Para no morir






Creí que ya no volvería a escribir, que sólo ardía sal en mi garganta, pero  un efecto colateral del dolor empujó en mi cabeza las ideas, labró caminos en mi sangre y la mano emprendió el viaje.
Escribí como quien funda un pueblo en el desierto. Con miedo, con sed de amparo. Como quién recupera  la ilusión de regresar a su hogar.
No escribo para competir, ni para que  me llamen poeta. Soy solo escriba de viejas palabras que ya dijeron los maestros. Escribo de lo que viví, de lo que se me murió, y de las letras que absorbí   con ojos de fiebre.
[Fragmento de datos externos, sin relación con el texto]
(** What [compactData] and [compactIndex2] leave. *)
Lemma compact_ready h hv t3 t4 :
  highStart t = h -> 0 <= h <= 0x110000 -> h mod 2048 = 0 -> compacted (t := t) t3 -> (0x10000 < h /\ reindexed (t' := t3) h t4 \/ h <= 0x10000 /\ t4 = t3) -> 
  (dataLength t < dataCapacity t -> dataLength t4 < zlen (data t4)) /\
  forall d, zlen d = zlen (data t4) -> rd d (dataLength t4) = hv -> (forall p, 0 <= p < dataLength t4 -> rd d p = rd (data t4) p) -> dataLength t4 < zlen (data t4) ->
    ready h hv (errorValue t) (val t) (set_isCompacted (set_dataLength (set_data t4 d) (dataLength t4 + 4)) true).
Proof.
  intros Hh Hr Hm Hc Hcase. pose proof (c_len _ Hc) as [L1 L2]. pose proof (c_data _ Hc) as [D1 D2].
  assert (Hdata : data t4 = data t3 /\ dataLength t4 = dataLength t3 /\ dataNullOffset t4 = dataNullOffset t3) by (destruct Hcase as [[_ Hy]|[_ ->]]; [destruct (y_data _ _ Hy) as (? & ? & _ & ?)|]; done). destruct Hdata as (E1 & E2 & E3).
  assert (Hidx2 : zlen (index1 t4) = 544 /\ zlen (index2 t4) = 35488 /\ forall p, p < 2080 -> rd (index2 t4) p = rd (index2 t3) p). { destruct Hcase as [[_ [Y1 Y2 _ _ Y3 _ _ _]]|[_ ->]]; [done|]. split; [rewrite (c_index1 _ Hc); apply Hinv|]. split; [apply Hc|done]. }
  destruct Hidx2 as (Z1 & Z2 & Hlow). split; [rewrite E1, E2; lia|]. intros d Hzd Hhv Hd Hroom. rewrite E1, E2 in *.
  assert (Hpt : forall p, entry t p -> points (set_isCompacted (set_dataLength (set_data t4 d) (dataLength t3 + 4)) true) (rd (index2 t3) p) (fun j => rd (data t) (rd (index2 t) p + j))).
  { intros p Hp. destruct (c_entry _ Hc p Hp) as (P1 & P2 & P3 & P4). unfold points. cbn -[rd]. split_and!; [done|lia|done|]. intros j Hj. rewrite Hd by lia. by apply P4. }
  constructor; cbn -[rd gap_end]; try done.
  - intros p Hp. rewrite Hlow by lia. destruct (entry_pos_bmp p Hp) as [Hs Ep]. destruct (Hpt p ltac:(left; lia)) as (P1 & P2 & P3 & P4). unfold points. split_and!; try done. intros j Hj. rewrite P4 by done. unfold val, blk. by rewrite Ep.
  - intros Hgt. destruct Hcase as [[_ Hy]|[? _]]; [|lia]. apply Hy.
  - intros Hgt i Hi. destruct Hcase as [[_ Hy]|[? _]]; [|lia]. destruct (y_supp _ _ Hy i ltac:(dlia)) as (Q1 & Q2 & Q3 & Q4). split_and!; try done. intros k Hk. rewrite Q4 by done. rewrite (c_index1 _ Hc).
    assert (Hs : slot (64 * i + k)) by (unfold slot; dlia). assert (Ep : pos t (64 * i + k) = rd (index1 t) i + k) by (unfold pos, CP_SLOTS; destruct (Z.ltb_spec (64 * i + k) 34816); [|dlia]; replace ((64 * i + k) / 64) with i by dlia; replace ((64 * i + k) mod 64) with k by dlia; done).
    rewrite <- Ep. destruct (Hpt _ (pos_entry Hinv _ Hs)) as (P1 & P2 & P3 & P4). unfold points. split_and!; try done.
  - split; [destruct (i_cap _ _ _ _ Hinv) as [?|[?|?]]; dlia|]. split; [dlia|]. by replace (dataLength t3 + 4 - 4) with (dataLength t3) by lia.
  - intros p Hp. rewrite Hd by lia. rewrite (c_linear _ Hc) by lia. by apply Hinv.
  - intros s j Hs Hj. rewrite Hd by lia. rewrite (c_linear _ Hc) by lia. unfold val. destruct (i_lin _ _ _ _ Hinv s ltac:(lia)) as [-> _]. unfold lin. by destruct (Z.ltb_spec s 4); [|lia].
  - intros s Hs Hs2. rewrite !Hlow by dlia. by apply (c_pair _ Hc).
  - rewrite E3. apply Hc.
Qed.
End Ready.

(** ** Blanking the last range *)

Section Heap.
Context `{HP : Heap}.

(** With a block to repeat, nothing is allocated. *)
Lemma range_block_reuse t c v ov rep t' rep' e : 0 <= rep -> range_block t c v ov rep = Some (t', rep', e) -> rep' = rep /\ e <> U_MEMORY_ALLOCATION_ERROR /\ same_size t t'.
Proof.
  intros H0. assert (Hle : (0 <=? rep) = true) by (by apply Z.leb_le). unfold range_block. rewrite Hle. intros H. step_option; try done.
  all: split; [done|]; split; [done|]; repeat match goal with
    | H : getIndex2Block _ _ _ = Some _ |- _ => apply getIndex2Block_size in H
    | H : fillBlock _ _ _ _ _ _ = Some _ |- _ => apply fillBlock_size in H
    | H : setIndex2Entry _ _ _ = Some _ |- _ => apply setIndex2Entry_size in H
    end; unfold same_size in *; intuition congruence.
Qed.

Lemma range_loop_reuse k t c v ov rep t' e : 0 <= rep -> range_loop k t c v ov rep = Some (t', e) -> e <> U_MEMORY_ALLOCATION_ERROR /\ same_size t t'.
Proof.
  intros H0. revert t c. induction k as [|k IH]; intros t c; cbn [range_loop]; [intros [= <- <-]; done|]. intros H. destruct (range_block t c v ov rep) as [[[t1 rep1] e1]|] eqn:E; cbn [mbind option_bind] in H; [|done]. apply range_block_reuse in E as (-> & Hne & Hs1); [|done].
  destruct (U_FAILURE e1); [by injection H as <- <-|]. apply IH in H as [? Hs2]. split; [done|]. destruct Hs1, Hs2. split; congruence.
Qed.

Lemma blank_spec fl t lo :
  inv 64 (-1) fl t -> 0 <= lo < 0x110000 -> lo mod 32 = 0 ->
  exists t', setRange32 t lo 0x10ffff (initialValue t) true = Some (t', U_ZERO_ERROR) /\ same_size t t' /\ holds 64 t t' (upd_range (val t) lo 0x110000 (initialValue t) (initialValue t) true).
Proof.
  intros Hinv Hlo Hm. destruct (setRange32_spec 64 fl t lo 0x10ffff (initialValue t) true Hinv ltac:(lia) ltac:(lia)) as (t' & e & E & Hd). pose proof E as E1.
  unfold setRange32 in E1. rewrite (i_open _ _ _ _ Hinv) in E1. cbn [negb andb] in E1. unfold UTRIE2_DATA_MASK in E1. rewrite mask31, Hm in E1. cbn [Z.eqb negb] in E1. unfold set_blocks in E1. rewrite Z.eqb_refl, (i_null _ _ _ _ Hinv) in E1. change (0 <? Z.land (0x10ffff + 1) UTRIE2_DATA_MASK) with false in E1. cbv iota in E1.
  destruct (range_loop _ t lo _ _ _) as [[t1 e1]|] eqn:El; cbn [mbind option_bind] in E1; [|done]. apply range_loop_reuse in El as [Hne Hsize]; [|lia]. destruct Hd as [(-> & _ & _)|(-> & Hh)]; [destruct (U_FAILURE e1); congruence|]. exists t'. split; [exact E|]. split; [|exact Hh]. destruct (U_FAILURE e1); by injection E1 as <-.
Qed.

(** ** [compactTrie] *)

Lemma inv_set_highStart n held fl t h : inv n held fl t -> inv n held fl (set_highStart t h).
Proof. intros Hinv. destruct Hinv. by constructor. Qed.

(** A trie that is being built. *)
Record building (t : utrie2) (b : UNewTrie2) : Prop := {
  b_values : t_values t = Building b;
  b_inv : exists fl, inv 64 (-1) fl b;
  b_high : highStart b = 0x110000;
  b_init : t_initialValue t = initialValue b;
  b_error : t_errorValue t = errorValue b
}.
Escribo en las noches de largas orejas, de insomnio perfecto. Como una lánguida novia sin dueño,  perdida en la jungla con su cabello de luna. La  luna es un fósil sobre un  mural de estrellas y la poesía una frágil silueta. Yo escribo la sombra, la piedra, la ruta de imperios inciertos y bebo esa pócima eterna,  ni amarga ni dulce, escándalo y secreto.  Yo doy la baraja y la suerte, condeno poesía sin poeta  las que  fisuran las pausas  y se desvanecen.  Porque de todo lo vasto que yo desconozco hay algo que entiendo, si voy a escribir que sea sin resguardo, sin ocultar la cavidad ardiente, esa que me aniquila, me deja sin nombre, atávica y sedienta.
Escribo para no morir, para recobrar vidas, y  fundo humanas desobediencias, milagros de  fantasía hablados  mil veces con el viento, mil veces desoído.